For the third problem, use Logarithmic Differentiation.
$\displaystyle y \:=\:(\sin5x)^{3x}$
Take logs: .$\displaystyle \ln(y) \:=\:\ln(\sin5x)^{3x} \:=\:3x\cdot\ln(\sin 5x)$
Differentiate implicitly:
. . $\displaystyle \displaystyle \frac{1}{y}\cdot\frac {dy}{dx} \;=\;3x\cdot\frac{1}{\sin5x}\cdot\cos5x\cdot 5 + 3\cdot\ln(\sin5x) $
. . $\displaystyle \displaystyle \frac{1}{y}\cdot\frac{dy}{dx} \;=\;\frac{15x\cos5x}{\sin5x} + 3\ln(\sin5x) $
. . $\displaystyle \displaystyle \frac{1}{y}\cdot\frac{dy}{dx} \;=\;15x\cot5x + 3\ln(\sin5x)$
. . . . $\displaystyle \displaystyle \frac{dy}{dx} \;=\;y\cdot[15x\cot5x + 3\ln(\sin 5x)] $
. . . . $\displaystyle \displaystyle \frac{dy}{dx} \;=\;(\sin5x)^{3x}\left[15x\cot5x + 3\ln(\sin5x)\right] $
I'm not so sure that I understand Soroban's way completely.
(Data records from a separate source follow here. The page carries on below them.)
(* ===== verification/FilterSQL.v ===== *)
(** * Filter to SQL (internal/store/filter_sql.go)

    [buildFilterSQL] turns a filter into a WHERE clause with positional
    arguments.  The clause is kept as the list of its conjuncts ([Cond]); each
    conjunct has its SQL text ([cond_sql]), the arguments it binds
    ([cond_args]) and its meaning on a row ([cond_holds]).  The text and the
    arguments are what the Go function returns, the meaning is what ClickHouse
    computes for that text. *)

From Stdlib Require Import Ascii.
From S2P Require Import Prelude Nostr Rows.

Definition defaultQueryLimit : Z := 1000.

(** The bound arguments, by Go type. *)
Inductive Arg :=
  | AStrings (l : list string)
  | AInt32s (l : list Z)
  | AString (s : string)
  | AUint32 (z : Z).

Inductive Cond :=
  | CIds (ids : list string)
  | CAuthors (pks : list string)
  | CKinds (kinds : list Z)
  | CHasAnyE (vals : list string)
  | CHasAnyP (vals : list string)
  | CHasAnyT (vals : list string)
  | CTagD (v : string)
  | CPosition (needle : string)
  | CSince (ts : Z)
  | CUntil (ts : Z)
  | CLive.

Definition cond_sql (c : Cond) : string :=
  match c with
  | CIds _ => "id IN (?)"
  | CAuthors _ => "pubkey IN (?)"
  | CKinds _ => "kind IN (?)"
  | CHasAnyE _ => "hasAny(tag_e, ?)"
  | CHasAnyP _ => "hasAny(tag_p, ?)"
  | CHasAnyT _ => "hasAny(tag_t, ?)"
  | CTagD _ => "tag_d = ?"
  | CPosition _ => "position(tags_raw, ?) > 0"
  | CSince _ => "created_at >= ?"
  | CUntil _ => "created_at <= ?"
  | CLive => "NOT dictHas('tombstone_dict', id)"
  end.

Definition cond_args (c : Cond) : list Arg :=
  match c with
  | CIds l | CAuthors l | CHasAnyE l | CHasAnyP l | CHasAnyT l => [AStrings l]
  | CKinds l => [AInt32s l]
  | CTagD s | CPosition s => [AString s]
  | CSince z | CUntil z => [AUint32 z]
  | CLive => []
  end.

(** [position(haystack, needle) > 0]: substring test. *)
Fixpoint contains (needle haystack : string) : bool :=
  String.prefix needle haystack ||
  match haystack with
  | EmptyString => false
  | String _ rest => contains needle rest
  end.

Definition hasAny (col vals : list string) : bool :=
  bool_decide (Exists (fun v => v ∈ vals) col).

(** [dict] is the content of [tombstone_dict]. *)
Definition cond_holds (dict : gset string) (c : Cond) (r : Row) : bool :=
  match c with
  | CIds l => bool_decide (row_id r ∈ l)
  | CAuthors l => bool_decide (row_pubkey r ∈ l)
  | CKinds l => bool_decide (row_kind r ∈ l)
  | CHasAnyE l => hasAny (tag_e r) l
  | CHasAnyP l => hasAny (tag_p r) l
  | CHasAnyT l => hasAny (tag_t r) l
  | CTagD v => String.eqb (tag_d r) v
  | CPosition n => contains n (row_tags_raw r)
  | CSince ts => ts <=? row_created_at r
  | CUntil ts => row_created_at r <=? ts
  | CLive => negb (bool_decide (row_id r ∈ dict))
  end.

Section build.
Variable json_str : string -> string.

(** The [switch key] of the tag loop. *)
Definition tag_conds (kv : string * list string) : list Cond :=
  match kv.2 with
  | [] => []
  | v :: _ =>
      if String.eqb kv.1 "e" then [CHasAnyE kv.2]
      else if String.eqb kv.1 "p" then [CHasAnyP kv.2]
      else if String.eqb kv.1 "t" then [CHasAnyT kv.2]
      else if String.eqb kv.1 "d" then [CTagD v]
      else map (fun v => CPosition (json_str kv.1 +:+ "," +:+ json_str v)) kv.2
  end.

Definition buildConds (f : Filter) : list Cond :=
  (if decide (fIDs f = []) then [] else [CIds (fIDs f)]) ++
  (if decide (fAuthors f = []) then [] else [CAuthors (fAuthors f)]) ++
  (if decide (fKinds f = []) then [] else [CKinds (map int32 (fKinds f))]) ++
  (fTags f ≫= tag_conds) ++
  match fSince f with Some s => [CSince (uint32 s)] | None => [] end ++
  match fUntil f with Some u => [CUntil (uint32 u)] | None => [] end ++
  [CLive].

(** [limit := f.Limit; if limit < 1 || limit > defaultQueryLimit ...] *)
Definition clampLimit (limit : Z) : Z :=
  if (limit <? 1) || (defaultQueryLimit <? limit) then defaultQueryLimit else limit.

Definition collapseLimitBy : string := "LIMIT 1 BY kind, if(kind IN (0,3,10002), pubkey, id)".

Definition buildFilterSQL (f : Filter) : string * list Arg * string :=
  let conds := buildConds f in
  let where_ := match conds with
                | [] => "1=1"
                | _ => strings_Join " AND " (map cond_sql conds)
                end in
  (where_, conds ≫= cond_args,
   " ORDER BY created_at DESC, id ASC " +:+ collapseLimitBy +:+ " LIMIT "
     +:+ pretty (clampLimit (fLimit f))).

(** The meaning of the WHERE clause. *)
Definition where_holds (dict : gset string) (f : Filter) (r : Row) : Prop :=
  Forall (fun c => cond_holds dict c r = true) (buildConds f).
#[export] Instance where_holds_dec dict f r : Decision (where_holds dict f r).
Proof. unfold where_holds. apply _. Defined.
End build.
I understand the first step with the natural logs.
The next step I think I understand, but I'm not sure. I haven't reached the point where I can write down what I got without saying what I did in between so maybe that is what is confusing me.
From what it seems, we know ln(x) = 1/x. In this case, x=sin5x so he got 1/(sin5x). cos5x is the derivative of sin5x. 5 is the derivative of 5x. However, I am not so sure about what happens in the end of that line, where he Soroban writes 3*ln(sin5x).